#### Excerpted records

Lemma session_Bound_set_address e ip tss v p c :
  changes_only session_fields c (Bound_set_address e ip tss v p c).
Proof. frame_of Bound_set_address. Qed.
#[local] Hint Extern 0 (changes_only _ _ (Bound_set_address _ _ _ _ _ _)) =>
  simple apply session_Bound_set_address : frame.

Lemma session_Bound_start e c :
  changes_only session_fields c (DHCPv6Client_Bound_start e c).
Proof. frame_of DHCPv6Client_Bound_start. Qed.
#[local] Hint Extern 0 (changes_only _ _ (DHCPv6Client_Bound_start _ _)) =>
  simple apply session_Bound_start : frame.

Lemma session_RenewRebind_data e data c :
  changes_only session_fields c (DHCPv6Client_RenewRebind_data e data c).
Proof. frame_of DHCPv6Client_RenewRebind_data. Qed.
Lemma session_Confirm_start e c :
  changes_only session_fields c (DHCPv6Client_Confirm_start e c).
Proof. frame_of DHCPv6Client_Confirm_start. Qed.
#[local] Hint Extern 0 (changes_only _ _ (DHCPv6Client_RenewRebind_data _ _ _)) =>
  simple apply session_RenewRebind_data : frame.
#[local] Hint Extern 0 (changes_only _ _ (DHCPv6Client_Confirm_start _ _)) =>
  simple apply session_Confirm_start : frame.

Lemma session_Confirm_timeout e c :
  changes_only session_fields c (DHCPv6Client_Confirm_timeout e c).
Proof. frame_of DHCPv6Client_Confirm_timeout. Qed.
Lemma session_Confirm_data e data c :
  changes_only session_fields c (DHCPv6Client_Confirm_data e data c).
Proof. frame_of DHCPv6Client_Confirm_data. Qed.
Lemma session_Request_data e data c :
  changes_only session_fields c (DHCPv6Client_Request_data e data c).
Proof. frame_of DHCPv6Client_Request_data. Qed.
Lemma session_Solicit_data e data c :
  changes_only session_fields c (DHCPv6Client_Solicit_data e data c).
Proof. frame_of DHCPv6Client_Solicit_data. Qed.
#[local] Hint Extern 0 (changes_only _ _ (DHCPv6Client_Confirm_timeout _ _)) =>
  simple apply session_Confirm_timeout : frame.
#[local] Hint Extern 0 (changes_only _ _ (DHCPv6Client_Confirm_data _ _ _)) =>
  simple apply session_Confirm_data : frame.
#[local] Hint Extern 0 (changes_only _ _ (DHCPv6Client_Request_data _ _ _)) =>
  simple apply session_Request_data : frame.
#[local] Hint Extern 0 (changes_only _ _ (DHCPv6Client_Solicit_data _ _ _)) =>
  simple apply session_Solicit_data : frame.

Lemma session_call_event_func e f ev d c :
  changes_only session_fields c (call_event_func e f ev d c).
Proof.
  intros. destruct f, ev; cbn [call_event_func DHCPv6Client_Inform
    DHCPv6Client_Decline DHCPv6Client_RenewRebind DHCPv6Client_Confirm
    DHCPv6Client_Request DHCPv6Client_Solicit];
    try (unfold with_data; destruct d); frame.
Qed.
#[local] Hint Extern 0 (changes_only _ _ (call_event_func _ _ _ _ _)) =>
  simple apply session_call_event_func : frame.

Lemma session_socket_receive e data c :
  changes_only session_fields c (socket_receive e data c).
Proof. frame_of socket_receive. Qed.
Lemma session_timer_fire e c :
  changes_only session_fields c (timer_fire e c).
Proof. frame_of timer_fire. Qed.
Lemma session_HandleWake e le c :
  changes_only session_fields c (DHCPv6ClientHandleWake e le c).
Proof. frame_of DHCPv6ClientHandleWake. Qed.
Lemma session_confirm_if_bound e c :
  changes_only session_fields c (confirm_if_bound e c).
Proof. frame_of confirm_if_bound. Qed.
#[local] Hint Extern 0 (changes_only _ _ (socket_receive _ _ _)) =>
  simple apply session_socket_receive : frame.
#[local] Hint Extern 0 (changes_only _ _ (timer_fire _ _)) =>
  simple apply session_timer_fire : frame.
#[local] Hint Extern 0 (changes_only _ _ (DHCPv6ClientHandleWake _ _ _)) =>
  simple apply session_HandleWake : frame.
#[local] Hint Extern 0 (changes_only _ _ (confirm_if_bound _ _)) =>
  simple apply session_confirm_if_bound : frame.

########

-- Problem to solve --
Could you retype all of the records above exactly as they appear?

-- Finished task --
Lemma session_Bound_set_address e ip tss v p c :
  changes_only session_fields c (Bound_set_address e ip tss v p c).
Proof. frame_of Bound_set_address. Qed.
#[local] Hint Extern 0 (changes_only _ _ (Bound_set_address _ _ _ _ _ _)) =>
  simple apply session_Bound_set_address : frame.

Lemma session_Bound_start e c :
  changes_only session_fields c (DHCPv6Client_Bound_start e c).
Proof. frame_of DHCPv6Client_Bound_start. Qed.
#[local] Hint Extern 0 (changes_only _ _ (DHCPv6Client_Bound_start _ _)) =>
  simple apply session_Bound_start : frame.

Lemma session_RenewRebind_data e data c :
  changes_only session_fields c (DHCPv6Client_RenewRebind_data e data c).
Proof. frame_of DHCPv6Client_RenewRebind_data. Qed.
Lemma session_Confirm_start e c :
  changes_only session_fields c (DHCPv6Client_Confirm_start e c).
Proof. frame_of DHCPv6Client_Confirm_start. Qed.
#[local] Hint Extern 0 (changes_only _ _ (DHCPv6Client_RenewRebind_data _ _ _)) =>
  simple apply session_RenewRebind_data : frame.
#[local] Hint Extern 0 (changes_only _ _ (DHCPv6Client_Confirm_start _ _)) =>
  simple apply session_Confirm_start : frame.

Lemma session_Confirm_timeout e c :
  changes_only session_fields c (DHCPv6Client_Confirm_timeout e c).
Proof. frame_of DHCPv6Client_Confirm_timeout. Qed.
Lemma session_Confirm_data e data c :
  changes_only session_fields c (DHCPv6Client_Confirm_data e data c).
Proof. frame_of DHCPv6Client_Confirm_data. Qed.
Lemma session_Request_data e data c :
  changes_only session_fields c (DHCPv6Client_Request_data e data c).
Proof. frame_of DHCPv6Client_Request_data. Qed.
Lemma session_Solicit_data e data c :
  changes_only session_fields c (DHCPv6Client_Solicit_data e data c).
Proof. frame_of DHCPv6Client_Solicit_data. Qed.
#[local] Hint Extern 0 (changes_only _ _ (DHCPv6Client_Confirm_timeout _ _)) =>
  simple apply session_Confirm_timeout : frame.
#[local] Hint Extern 0 (changes_only _ _ (DHCPv6Client_Confirm_data _ _ _)) =>
  simple apply session_Confirm_data : frame.
#[local] Hint Extern 0 (changes_only _ _ (DHCPv6Client_Request_data _ _ _)) =>
  simple apply session_Request_data : frame.
#[local] Hint Extern 0 (changes_only _ _ (DHCPv6Client_Solicit_data _ _ _)) =>
  simple apply session_Solicit_data : frame.

Lemma session_call_event_func e f ev d c :
  changes_only session_fields c (call_event_func e f ev d c).
Proof.
  intros. destruct f, ev; cbn [call_event_func DHCPv6Client_Inform
    DHCPv6Client_Decline DHCPv6Client_RenewRebind DHCPv6Client_Confirm
    DHCPv6Client_Request DHCPv6Client_Solicit];
    try (unfold with_data; destruct d); frame.
Qed.
#[local] Hint Extern 0 (changes_only _ _ (call_event_func _ _ _ _ _)) =>
  simple apply session_call_event_func : frame.

Lemma session_socket_receive e data c :
  changes_only session_fields c (socket_receive e data c).
Proof. frame_of socket_receive. Qed.
Lemma session_timer_fire e c :
  changes_only session_fields c (timer_fire e c).
Proof. frame_of timer_fire. Qed.
Lemma session_HandleWake e le c :
  changes_only session_fields c (DHCPv6ClientHandleWake e le c).
Proof. frame_of DHCPv6ClientHandleWake. Qed.
Lemma session_confirm_if_bound e c :
  changes_only session_fields c (confirm_if_bound e c).
Proof. frame_of confirm_if_bound. Qed.
#[local] Hint Extern 0 (changes_only _ _ (socket_receive _ _ _)) =>
  simple apply session_socket_receive : frame.
#[local] Hint Extern 0 (changes_only _ _ (timer_fire _ _)) =>
  simple apply session_timer_fire : frame.
#[local] Hint Extern 0 (changes_only _ _ (DHCPv6ClientHandleWake _ _ _)) =>
  simple apply session_HandleWake : frame.
#[local] Hint Extern 0 (changes_only _ _ (confirm_if_bound _ _)) =>
  simple apply session_confirm_if_bound : frame.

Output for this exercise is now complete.